Completion activities at Holstein Deep for the initial three-well subsea tieback development are on schedule, with first production expected by mid-2016. All three wells are slated to commence production at about 24,000 boe/d.

Holstein Deep is located in Green Canyon Block 643, west of the FM O&G 100% owned Holstein platform in 3890ft water depth, with production facilities capable of processing 113,000 b/d.  

Marlin

FM O&G’s 100% owned Marlin Hub is located in Mississippi Canyon and has production facilities capable of processing 60,000 b/d. The company has drilled five successful tieback opportunities in the area since 2014, including its 100% owned Dorado and King development projects.

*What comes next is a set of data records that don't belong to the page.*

(* ===== verification/AdminSpec.v ===== *)
(** * Administration

    Who may read the metrics, and what they count. *)
From S2P Require Import Prelude Triple PyStr PyDict Float64 Errors PyUuid PySorted Cache RateLimit ClientIp Config.
From S2P Require Import Domain AggCore Aggregation HotelAggregation Schemas Security TokenBlocklist.
From S2P Require Import Notifications Db TravelOut Auth AuthSpec Api ApiSpec System.
Import PyStr Auth Api.

Module AdminSpec.

(** ** Counting *)

Definition route_of (r : Db.SearchHistory) : string * string := (Db.sh_origin r, Db.sh_destination r).

(** How often a route has been searched. *)
Definition times (l : list Db.SearchHistory) (k : string * string) : Z :=
  Z.of_nat (length (filter (fun r => route_of r = k) l)).

Lemma times_app l1 l2 k : times (l1 ++ l2) k = times l1 k + times l2 k.
Proof. unfold times. rewrite filter_app, length_app. lia. Qed.

Lemma times_one r k : times [r] k = if decide (route_of r = k) then 1 else 0.
Proof. unfold times. rewrite filter_cons. simpl. by case_decide. Qed.

(** The counters of [route_counts]. *)
Lemma route_counts_spec l :
  NoDup (PyDict.keys (route_counts l))
  /\ forall k, PyDict.get (route_counts l) k = if 0 <? times l k then Some (times l k) else None.
Proof.
  unfold route_counts. induction l as [|r l IH] using rev_ind; [by split; [constructor|]|].
  rewrite foldl_app. cbn [foldl]. fold (route_counts l) in *. destruct IH as [Hnd Hget].
  split; [by apply PyDict.NoDup_keys_set|]. intros k.
  assert (0 <= times l k) by (unfold times; lia).
  rewrite PyDict.get_set, times_app, times_one. fold (route_of r). rewrite !Hget.
  destruct (decide (route_of r = k)) as [->|Hne]; [|by rewrite Z.add_0_r].
  destruct (Z.ltb_spec 0 (times l k)); simpl; (destruct (Z.ltb_spec 0 (times l k + 1)); [f_equal; lia|lia]).
Qed.

Lemma elem_route_counts l k n : (k, n) ∈ route_counts l <-> n = times l k /\ 0 < times l k.
Proof.
  destruct (route_counts_spec l) as [Hnd Hget]. split.
  - intros Hin. apply PyDict.elem_get in Hin; [|done]. rewrite Hget in Hin.
    destruct (Z.ltb_spec 0 (times l k)); [|done]. by injection Hin as <-.
  - intros [-> Hp]. apply PyDict.get_Some_elem. rewrite Hget. by apply Z.ltb_lt in Hp as ->.
Qed.

(** The first [n] of a sorted list, against the rest. *)
Lemma take_sorted_le {A} (R : relation A) n l x y :
  StronglySorted R l -> x ∈ take n l -> y ∈ drop n l -> R x y.
Proof.
  revert n. induction l as [|a l IH]; intros [|n] Hs Hx Hy; simpl in *; try by apply elem_of_nil in Hx.
  apply StronglySorted_inv in Hs as [Hs Ha]. apply elem_of_cons in Hx as [->|Hx]; [|by apply (IH n)].
  rewrite Forall_forall in Ha. apply Ha. rewrite <- (take_drop n l). apply elem_of_app. by right.
Qed.

(** The label of a route in the answer. *)
Definition label (k : string * string) : string := k.1 +:+ "-" +:+ k.2.

(** [rows] are the [n] most searched routes, whatever the order of equals. *)
Record top_routes (n : nat) (l : list Db.SearchHistory) (rows : list ((string * string) * Z)) : Prop := {
  tr_length : length rows = (n `min` length (route_counts l))%nat;
  tr_distinct : NoDup rows.*1;
  tr_exact k c : (k, c) ∈ rows -> c = times l k /\ 0 < c;
  tr_sorted : StronglySorted (fun a b => b.2 <= a.2) rows;
  tr_best k k' c : (k, c) ∈ rows -> k' ∉ rows.*1 -> times l k' <= c;
}.

Lemma top_routes_taken n l :
  top_routes n l (take n (PySorted.sorted_by (fun rc => - rc.2) (route_counts l))).
Proof.
  set (sorted := PySorted.sorted_by _ _).
  destruct (route_counts_spec l) as [Hnd Hget].
  assert (StronglySorted (fun a b : (string * string) * Z => b.2 <= a.2) sorted) as Hs.
  { eapply StronglySorted_impl; [|apply (PySorted.sorted_by_sorted (fun rc => - rc.2))].
    intros a b Hab. unfold PySorted.key_le in Hab. lia. }
  assert (NoDup sorted.*1) as Hnds.
  { unfold sorted. rewrite PySorted.sorted_by_perm. exact Hnd. }
  assert (forall k c, (k, c) ∈ sorted <-> c = times l k /\ 0 < times l k) as Hin.
  { intros k c. unfold sorted. rewrite PySorted.elem_of_sorted_by. apply elem_route_counts. }
  constructor.
  - rewrite length_take. unfold sorted. by rewrite PySorted.length_sorted_by.
  - rewrite fmap_take. rewrite <- (take_drop n sorted.*1) in Hnds. by apply NoDup_app in Hnds as [? _].
  - intros k c Hk%(elem_of_window n 0). apply Hin in Hk as [-> ?]. by split.
  - by apply (StronglySorted_window _ n 0).
  - intros k k' c Hk Hk'. destruct (Z.lt_ge_cases 0 (times l k')) as [Hp|Hp].
    + assert ((k', times l k') ∈ drop n sorted) as Hd.
      { assert ((k', times l k') ∈ sorted) as Hall by (by apply Hin).
        rewrite <- (take_drop n sorted) in Hall. apply elem_of_app in Hall as [Ht|Ht]; [|done].
        exfalso. apply Hk'. apply list_elem_of_fmap. by exists (k', times l k'). }
      by apply (take_sorted_le _ n sorted (k, c) (k', times l k') Hs Hk Hd).
    + apply (elem_of_window n 0), Hin in Hk. lia.
Qed.

Lemma length_filter_rows {A} (P : A -> Prop) `{forall x, Decision (P x)} (t : gmap Z A) :
  length (filter P (Db.rows t)) = size (filter (fun kx : Z * A => P kx.2) t).
Proof.
  unfold Db.rows. rewrite filter_fmap_list, length_fmap, map_filter_alt, <- length_map_to_list.
  rewrite map_to_list_to_map; [done|].
  apply NoDup_fmap_fst; [|apply NoDup_filter, NoDup_map_to_list].
  intros i x y [_ Hx%elem_of_map_to_list]%list_elem_of_filter [_ Hy%elem_of_map_to_list]%list_elem_of_filter.
  congruence.
Qed.

Section spec.
Context {C N R : Type} `{CacheLaws C} `{NotifierLaws N} `{EntropyLaws R} `{JwtLaws}.
Variable settings : Config.Settings.

Abbreviation W := (world C N R).

Lemma quiet_current_user cred (w : W) : w_db (current_user settings cred w).2 = w_db w.
Proof.
  unfold current_user, mbind, m_bind. pose proof (System.quiet_payload settings cred w) as Hp.
  destruct (get_access_payload settings cred w) as [[payload|e] w1]; simpl in *; [|done].
  unfold get_current_user, active_user. destruct (subject_of payload) as [id|e]; [|done].
  rewrite lift_ok_bind, (m_bind_Ok _ _ _ _ _ (AuthSpec.get_by_id_run id w1)).
  destruct (Db.users (w_db w1) !! id) as [u|]; [|done]. by destruct (Db.is_active u).
Qed.

(** C21. The metrics: no table changes; who is not logged in gets the error of
    its token, who is and is no administrator a 403; an administrator gets the
    exact numbers of accounts, searches and active alerts, and the ten most
    searched routes -- each once, with exactly the number of its searches,
    descending, and none left out that was searched more often than one of
    them. *)
Theorem metrics_exact cred (w : W) :
  let run := metrics settings cred w in
  w_db run.2 = w_db w
  /\ match (current_user settings cred w).1 with
     | Err e => run.1 = Err e
     | Ok u =>
         if bool_decide (Db.role u = Db.ADMIN) then
           exists m rows, run.1 = Ok m
             /\ total_users m = Z.of_nat (size (dom (Db.users (w_db w))))
             /\ total_searches m = Z.of_nat (length (Db.searches (w_db w)))
             /\ active_alerts m
                = Z.of_nat (size (dom (filter (fun ia => Db.a_is_active ia.2 = true) (Db.alerts (w_db w)))))
             /\ popular_routes m = (fun rc => (label rc.1, rc.2)) <$> rows
             /\ top_routes 10 (Db.searches (w_db w)) rows
         else run.1 = Err (app_err PermissionDeniedError "admin privileges required")
     end.
Proof.
  cbv zeta. pose proof (quiet_current_user cred w) as Hq. unfold metrics, get_session, mbind, m_bind.
  destruct (current_user settings cred w) as [[u|e] w1]; cbn [fst snd] in *; [|done].
  unfold lift_res, require_admin. case_bool_decide; cbn [fst snd]; [|done].
  unfold collect_metrics. cbn [fst snd]. split; [done|]. rewrite Hq.
  eexists _, _. split; [reflexivity|]. cbn -[take]. split; [by rewrite size_dom|]. split; [done|].
  split; [by rewrite size_dom, length_filter_rows|]. split; [reflexivity|apply top_routes_taken].
Qed.

End spec.

(** ** An administrator looks *)

Definition sample_admin : Db.User :=
  {| Db.u_id := 5; Db.email := "ann@example.com"; Db.hashed_password := "$Secret12345";
     Db.full_name := None; Db.role := Db.ADMIN; Db.is_active := true; Db.is_verified := true;
     Db.u_created_at := 0 |}.

Definition searched (origin destination : string) : Db.SearchHistory :=
  {| Db.sh_user_id := 5; Db.sh_origin := origin; Db.sh_destination := destination;
     Db.sh_departure_date := "2026-08-10"; Db.sh_result_count := 3; Db.sh_latency_ms := 12 |}.

Definition busy_world : AuthSpec.sample_W :=
  set_db {| Db.users := {[5 := sample_admin]}; Db.alerts := {[9 := ApiSpec.sample_alert]};
            Db.searches := [searched "IST" "LHR"; searched "THR" "IST"; searched "IST" "LHR"];
            Db.audit_log := [] |} AuthSpec.later.

Example sample_metrics :
  (metrics Security.sample_settings (Some ApiSpec.sample_token) busy_world).1
    = Ok {| total_users := 1; total_searches := 3; active_alerts := 1;
            popular_routes := [("IST-LHR", 2); ("THR-IST", 1)]%string |}
  /\ (metrics Security.sample_settings (Some ApiSpec.sample_token) ApiSpec.alert_world).1
    = Err (app_err PermissionDeniedError "admin privileges required").
Proof. vm_compute. done. Qed.

Lemma metrics_exact_witness :
  exists m rows,
    (metrics Security.sample_settings (Some ApiSpec.sample_token) busy_world).1 = Ok m
    /\ total_searches m = 3 /\ top_routes 10 (Db.searches (w_db busy_world)) rows.
Proof.
  destruct (metrics_exact Security.sample_settings (Some ApiSpec.sample_token) busy_world) as (_ & Hm).
  assert ((current_user Security.sample_settings (Some ApiSpec.sample_token) busy_world).1 = Ok sample_admin)
    as Hu by (vm_compute; reflexivity).
  rewrite Hu in Hm. destruct Hm as (m & rows & Hm & _ & Hs & _ & _ & Ht).
  exists m, rows. split; [exact Hm|]. split; [rewrite Hs; reflexivity|exact Ht].
Defined.

End AdminSpec.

During Q4 2015, production began from the first King well (D-12) and logged oil pay in the King D-10 well.

In 2016, FM O&G plans to complete and tieback the King D-13 well to the Marlin production platform. The King D-9 and D-10 wells are expected to be completed in future periods.

Horn Mountain

FM O&G’s 100% owned HornMountain field, located in the Mississippi Canyon, has production facilities capable of processing 75,000 b/d.

In 2016, plans are in place to complete and tie back two wells to the Horn Mountain production platform, including the Quebec/Victory and Kilo/Oscar wells are.

Non-operated GoM projects

In January 2016, first oil production commenced at Anadarko’s Heidelberg oil field in Green Canyon. Three wells are expected to begin producing during the initial phase and another two wells are set to be drilled. Heidelberg is a subsea development consisting of five subsea wells tied back to a truss spar hull located in 5300ft of water. FM O&G has a 12.5% stake in Heidelberg.

FM O&G also has assets with infrastructure and associated resources with long-term production and development potential, including the Vito and Power Nap oil discoveries in the Atwater Valley and a large deepwater GoM project inventory with over 150 undeveloped locations.